#### HOW TO COMPLETE THIS TASK
What lines below include the word "spent"? Copy each one.

Dataset entries
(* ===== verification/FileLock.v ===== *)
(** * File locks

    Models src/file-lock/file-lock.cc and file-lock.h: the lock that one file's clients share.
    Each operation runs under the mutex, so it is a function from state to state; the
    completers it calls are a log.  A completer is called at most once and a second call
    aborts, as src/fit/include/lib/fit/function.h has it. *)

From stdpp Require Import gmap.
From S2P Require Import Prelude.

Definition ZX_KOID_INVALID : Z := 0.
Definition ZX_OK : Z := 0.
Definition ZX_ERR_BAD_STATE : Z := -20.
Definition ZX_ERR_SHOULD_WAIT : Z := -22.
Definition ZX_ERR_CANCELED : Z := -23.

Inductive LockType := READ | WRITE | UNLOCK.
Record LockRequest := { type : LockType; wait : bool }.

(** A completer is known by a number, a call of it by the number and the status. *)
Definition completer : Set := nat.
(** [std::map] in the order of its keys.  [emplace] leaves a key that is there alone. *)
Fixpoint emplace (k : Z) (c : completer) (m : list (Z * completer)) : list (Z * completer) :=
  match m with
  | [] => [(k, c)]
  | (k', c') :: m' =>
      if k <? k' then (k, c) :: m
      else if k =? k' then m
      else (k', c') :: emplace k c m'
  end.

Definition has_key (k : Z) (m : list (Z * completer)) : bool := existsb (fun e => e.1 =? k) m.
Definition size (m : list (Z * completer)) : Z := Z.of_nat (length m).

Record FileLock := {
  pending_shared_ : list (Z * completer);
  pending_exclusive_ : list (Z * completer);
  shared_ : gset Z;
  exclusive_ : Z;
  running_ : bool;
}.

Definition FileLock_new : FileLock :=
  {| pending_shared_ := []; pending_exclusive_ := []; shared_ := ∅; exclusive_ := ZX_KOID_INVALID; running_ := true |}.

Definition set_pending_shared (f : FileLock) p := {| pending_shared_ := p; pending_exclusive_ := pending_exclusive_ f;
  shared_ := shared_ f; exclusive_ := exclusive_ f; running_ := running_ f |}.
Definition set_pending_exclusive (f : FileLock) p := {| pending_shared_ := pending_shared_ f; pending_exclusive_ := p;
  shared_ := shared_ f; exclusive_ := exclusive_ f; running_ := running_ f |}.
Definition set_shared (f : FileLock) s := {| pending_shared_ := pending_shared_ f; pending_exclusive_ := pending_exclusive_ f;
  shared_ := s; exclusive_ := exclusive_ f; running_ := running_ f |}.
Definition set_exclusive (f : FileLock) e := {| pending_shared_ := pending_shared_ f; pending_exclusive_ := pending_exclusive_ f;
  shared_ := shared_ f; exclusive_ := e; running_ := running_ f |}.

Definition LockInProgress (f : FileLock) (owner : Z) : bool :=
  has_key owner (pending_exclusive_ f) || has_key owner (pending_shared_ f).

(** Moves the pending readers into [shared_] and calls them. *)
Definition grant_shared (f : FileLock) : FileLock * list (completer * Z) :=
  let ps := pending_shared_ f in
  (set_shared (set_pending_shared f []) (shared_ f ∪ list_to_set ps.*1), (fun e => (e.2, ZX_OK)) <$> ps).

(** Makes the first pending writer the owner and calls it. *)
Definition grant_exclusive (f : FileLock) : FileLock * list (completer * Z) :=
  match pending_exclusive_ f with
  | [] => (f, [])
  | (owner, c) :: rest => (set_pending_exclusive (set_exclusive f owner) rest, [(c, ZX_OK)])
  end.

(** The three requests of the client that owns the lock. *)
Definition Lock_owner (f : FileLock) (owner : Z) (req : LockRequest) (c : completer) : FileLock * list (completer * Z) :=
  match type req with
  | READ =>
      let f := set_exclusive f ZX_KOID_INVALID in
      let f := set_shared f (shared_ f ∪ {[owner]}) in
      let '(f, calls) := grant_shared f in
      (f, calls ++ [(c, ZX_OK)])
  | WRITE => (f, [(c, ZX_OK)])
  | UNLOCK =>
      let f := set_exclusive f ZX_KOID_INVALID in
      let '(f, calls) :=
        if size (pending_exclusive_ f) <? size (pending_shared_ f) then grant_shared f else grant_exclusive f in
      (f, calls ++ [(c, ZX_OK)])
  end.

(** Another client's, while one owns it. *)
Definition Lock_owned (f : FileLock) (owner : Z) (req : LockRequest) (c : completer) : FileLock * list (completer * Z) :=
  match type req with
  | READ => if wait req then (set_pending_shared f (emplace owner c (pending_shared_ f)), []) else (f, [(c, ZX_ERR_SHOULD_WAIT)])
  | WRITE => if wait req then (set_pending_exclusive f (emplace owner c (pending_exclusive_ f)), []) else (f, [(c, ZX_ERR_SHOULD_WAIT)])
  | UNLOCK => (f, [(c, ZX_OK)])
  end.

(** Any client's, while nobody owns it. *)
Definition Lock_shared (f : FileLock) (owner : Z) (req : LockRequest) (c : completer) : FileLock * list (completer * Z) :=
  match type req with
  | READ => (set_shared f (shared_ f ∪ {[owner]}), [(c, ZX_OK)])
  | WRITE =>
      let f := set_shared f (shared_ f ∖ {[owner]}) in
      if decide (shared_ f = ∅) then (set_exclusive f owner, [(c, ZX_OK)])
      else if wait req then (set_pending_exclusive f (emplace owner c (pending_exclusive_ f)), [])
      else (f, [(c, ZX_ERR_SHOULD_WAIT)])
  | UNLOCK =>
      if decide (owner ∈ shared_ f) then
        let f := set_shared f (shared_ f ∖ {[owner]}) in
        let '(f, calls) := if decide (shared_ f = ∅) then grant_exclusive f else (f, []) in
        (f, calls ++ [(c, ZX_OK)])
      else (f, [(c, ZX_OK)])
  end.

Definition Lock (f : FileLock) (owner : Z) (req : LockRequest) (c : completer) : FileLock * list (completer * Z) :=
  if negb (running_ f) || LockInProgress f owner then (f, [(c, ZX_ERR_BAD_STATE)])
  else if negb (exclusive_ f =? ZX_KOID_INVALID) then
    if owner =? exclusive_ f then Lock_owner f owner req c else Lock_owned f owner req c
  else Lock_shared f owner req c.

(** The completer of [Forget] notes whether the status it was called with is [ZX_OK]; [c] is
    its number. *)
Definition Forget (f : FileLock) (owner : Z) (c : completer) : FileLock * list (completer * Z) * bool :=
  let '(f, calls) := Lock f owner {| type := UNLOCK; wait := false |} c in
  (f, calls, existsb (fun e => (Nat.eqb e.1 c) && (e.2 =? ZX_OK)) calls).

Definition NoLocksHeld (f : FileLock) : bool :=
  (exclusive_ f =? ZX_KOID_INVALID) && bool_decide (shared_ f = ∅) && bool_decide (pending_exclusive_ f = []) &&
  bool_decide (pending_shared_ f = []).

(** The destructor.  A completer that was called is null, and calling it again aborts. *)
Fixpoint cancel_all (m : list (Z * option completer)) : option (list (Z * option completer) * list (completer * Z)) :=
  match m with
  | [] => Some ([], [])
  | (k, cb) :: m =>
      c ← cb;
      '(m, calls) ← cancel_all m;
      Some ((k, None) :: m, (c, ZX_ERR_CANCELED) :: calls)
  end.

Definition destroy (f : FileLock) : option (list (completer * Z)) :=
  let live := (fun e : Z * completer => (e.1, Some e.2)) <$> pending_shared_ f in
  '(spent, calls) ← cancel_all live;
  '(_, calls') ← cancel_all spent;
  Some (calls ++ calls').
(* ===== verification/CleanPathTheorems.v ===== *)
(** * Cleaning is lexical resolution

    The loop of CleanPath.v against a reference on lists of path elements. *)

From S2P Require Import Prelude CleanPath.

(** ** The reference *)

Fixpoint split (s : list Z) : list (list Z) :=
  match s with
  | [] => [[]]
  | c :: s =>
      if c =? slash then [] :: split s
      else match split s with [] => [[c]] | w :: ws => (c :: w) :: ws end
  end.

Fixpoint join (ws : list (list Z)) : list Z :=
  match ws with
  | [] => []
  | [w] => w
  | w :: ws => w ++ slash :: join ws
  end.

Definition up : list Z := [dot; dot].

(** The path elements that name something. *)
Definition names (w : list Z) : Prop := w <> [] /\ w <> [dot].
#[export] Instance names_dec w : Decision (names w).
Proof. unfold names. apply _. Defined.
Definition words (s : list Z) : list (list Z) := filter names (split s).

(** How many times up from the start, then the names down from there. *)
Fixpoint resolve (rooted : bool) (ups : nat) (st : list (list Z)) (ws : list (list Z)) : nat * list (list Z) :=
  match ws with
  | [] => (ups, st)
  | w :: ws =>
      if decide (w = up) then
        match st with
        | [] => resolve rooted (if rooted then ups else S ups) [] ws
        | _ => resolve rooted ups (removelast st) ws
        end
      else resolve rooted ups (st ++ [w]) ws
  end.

#### RESPONSE TO THE EXERCISE
  '(spent, calls) ← cancel_all live;
  '(_, calls') ← cancel_all spent;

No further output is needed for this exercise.